The equally weighted jackknife alternative free-response receiver operating characteristic analysis found a statistically significant difference in lesion detection performance for both masses [F(2,22) = 6.01, p = 0.0084] and microcalcifications [F(2,49) = 23.14, p < 0.0001]. The figures of merit reduced as the magnitude of simulated blurring increased. Statistical differences were found between some of the pairs investigated for the detection of masses (0.0 vs 0.7 and 0.0 vs 1.5 mm) and all pairs for microcalcifications (0.0 vs 0.7, 0.0 vs 1.5 and 0.7 vs 1.5 mm). No difference was detected between 0.7 and 1.5 mm for masses.
The mathematical simulation of motion blur caused a statistically significant reduction in lesion detection performance. These false-negative decisions could have implications for clinical practice. Advances in knowledge: This research demonstrates for the first time that motion blur has a negative and statistically significant impact on lesion detection performance in digital mammography.
运动模糊是全视野数字化乳腺摄影中一种已知现象,但对病变检测的影响尚不清楚。这是第一项研究不同程度模拟运动模糊下检测性能的研究。
7名观察者(报告经验为15±5年)对248例病例(62例含有恶性肿块,62例含有恶性微钙化,124例正常病例)进行3种情况的评估:无模糊(0毫米)和2种程度的模拟模糊(0.7和1.5毫米)。异常病例经活检证实。使用数学模拟来提供像素偏移以模拟运动模糊。进行了一项自由反应观察者研究,以比较三种情况下的病变检测性能。采用等权重留一法替代自由反应接收器操作特性作为评估指标。将检验α设定为0.05以控制I型错误的概率。

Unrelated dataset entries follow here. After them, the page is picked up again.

(** C15: every interleaving of requests started over the empty store keeps
    every row under its unique key, the table of processed messages
    empty and every counter row a reachable row of the lockout (also
    when two messages of a number race), and no later step changes or
    removes a stored ballot: the unique index on [voto.numero] keeps one
    ballot per number whatever the order of the queries and commits. *)
Theorem intercalado_seguro env ps c c' :
  rtc (paso_conc env) (inicio_conc ps (mkMundo db_vacia [])) c -> rtc (paso_conc env) c c' ->
  inv_conc c' /\ votos (m_db c.2) ⊆ votos (m_db c'.2).
Proof.
  intros H1 H2. destruct (inv_conc_rtc env _ _ (inicio_conc_inv ps) H1) as [Hc _].
  exact (inv_conc_rtc env _ _ Hc H2).
Qed.

(** C16: a registration racing a ballot.  A registration of number [k]
    that passes its [Voto] query (line 502) before the ballot of [k] is
    committed, and reaches its [NumeroTemporal] query (line 518) after
    it, inserts a new pending authorisation: both requests succeed and
    the store then holds a ballot and a pending authorisation of [k],
    the state that atomic requests never reach ([Sistema.inv]). *)
Theorem registro_contra_voto env w t1 t2 req pais numero reqv ses v :
  pr_post req = true -> pr_csrf_ok req = true ->
  pr_pais req = Some pais -> pr_numero req = Some numero ->
  truthy_str pais = true -> truthy_str numero = true ->
  votos (m_db w) !! limpiar_numero (pais ++ numero) = None ->
  cabe (env_dialecto env) 50 (limpiar_numero (pais ++ numero)) = true ->
  pv_csrf_ok reqv = true -> preparar_voto env t2 reqv ses (m_db w) = Ok (inr v) ->
  v_numero v = limpiar_numero (pais ++ numero) -> voto_ok (env_dialecto env) v = true ->
  planificar env [0; 1; 1; 0; 0]%nat ([HRegistro t1 req; HVoto t2 reqv ses], w) =
  ([HFin (FinRegistro (Ok RGRedirigir)); HFin (FinVoto (Ok (REVExito (limpiar_numero (pais ++ numero)), None)))],
   mkMundo (mkDb (<[limpiar_numero (pais ++ numero) := v]> (votos (m_db w)))
                 (<[limpiar_numero (pais ++ numero) :=
                      mkNumeroTemporal (limpiar_numero (pais ++ numero))
                        (Some (issue (mkPayload (limpiar_numero (pais ++ numero))
                                                (dominio_emisor env (pr_host_url req))) t1)) t1]>
                    (delete (limpiar_numero (pais ++ numero)) (temporales (m_db w))))
                 (procesados (m_db w)) (bloqueos (m_db w))) (m_salida w)).
Proof.
  intros Hpost Hcsrf Hp Hn Htp Htn Hv Hc Hcv Hpv Hk Hok.
  cbn [planificar lookup list_lookup fst snd mbind option_bind avanzar].
  rewrite (registro_inicio_libre env t1 req pais numero) by done.
  cbn [planificar lookup list_lookup fst snd mbind option_bind avanzar insert list_insert].
  rewrite (voto_inicio_listo env t2 reqv ses _ v) by done.
  cbn [planificar lookup list_lookup fst snd mbind option_bind avanzar insert list_insert].
  unfold enviar_voto_tras_lectura, pbind, pret.
  rewrite (confirmar_voto_ok env v w) by (by rewrite ?Hk).
  cbn [planificar lookup list_lookup fst snd mbind option_bind avanzar insert list_insert m_db temporales].
  rewrite Hk, lookup_delete_eq.
  unfold db_commit. simpl. unfold insertar_unico, temporal_ok. simpl. rewrite Hc, lookup_delete_eq. done.
Qed.

(** C17: two registrations of a new number.  Two submissions of the form
    for a number with no pending authorisation that both run the
    [NumeroTemporal] query (line 518) before either commits both try to
    INSERT the row; the first one commits, the second fails on the
    unique index of [numero_temporal.numero] with an [IntegrityError]
    that [generar_link] does not catch (HTTP 500). *)
Theorem registro_doble env w t1 t2 req pais numero :
  pr_post req = true -> pr_csrf_ok req = true ->
  pr_pais req = Some pais -> pr_numero req = Some numero ->
  truthy_str pais = true -> truthy_str numero = true ->
  votos (m_db w) !! limpiar_numero (pais ++ numero) = None ->
  temporales (m_db w) !! limpiar_numero (pais ++ numero) = None ->
  cabe (env_dialecto env) 50 (limpiar_numero (pais ++ numero)) = true ->
  planificar env [0; 1; 0; 1; 0; 1]%nat ([HRegistro t1 req; HRegistro t2 req], w) =
  ([HFin (FinRegistro (Ok RGRedirigir)); HFin (FinRegistro (Exc ExcIntegrity))],
   mkMundo (mkDb (votos (m_db w))
                 (<[limpiar_numero (pais ++ numero) :=
                      mkNumeroTemporal (limpiar_numero (pais ++ numero))
                        (Some (issue (mkPayload (limpiar_numero (pais ++ numero))
                                                (dominio_emisor env (pr_host_url req))) t1)) t1]>
                    (temporales (m_db w)))
                 (procesados (m_db w)) (bloqueos (m_db w))) (m_salida w)).
Proof.
  intros Hpost Hcsrf Hp Hn Htp Htn Hv Ht Hc.
  cbn [planificar lookup list_lookup fst snd mbind option_bind avanzar].
  rewrite (registro_inicio_libre env t1 req pais numero) by done.
  cbn [planificar lookup list_lookup fst snd mbind option_bind avanzar insert list_insert].
  rewrite (registro_inicio_libre env t2 req pais numero) by done.
  cbn [planificar lookup list_lookup fst snd mbind option_bind avanzar insert list_insert].
  rewrite Ht. unfold db_commit. simpl. unfold insertar_unico, temporal_ok. simpl.
  rewrite Hc, Ht. simpl. rewrite ?Hc, lookup_insert_eq. done.
Qed.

等权重留一法替代自由反应接收器操作特性分析发现,对于肿块[F(2,22)=6.01,p=0.0084]和微钙化[F(2,49)=23.14,p<0.0001],病变检测性能存在统计学显著差异。随着模拟模糊程度的增加,评估指标降低。在检测肿块的一些研究对之间(0.0对0.7和0.0对1.5毫米)以及微钙化的所有对之间(0.0对0.7、0.0对1.5和0.7对1.5毫米)发现了统计学差异。对于肿块,0.7和1.5毫米之间未检测到差异。
运动模糊的数学模拟导致病变检测性能出现统计学显著下降。这些假阴性结果可能对临床实践产生影响。知识进展:本研究首次证明运动模糊对数字化乳腺摄影中的病变检测性能有负面且统计学显著的影响。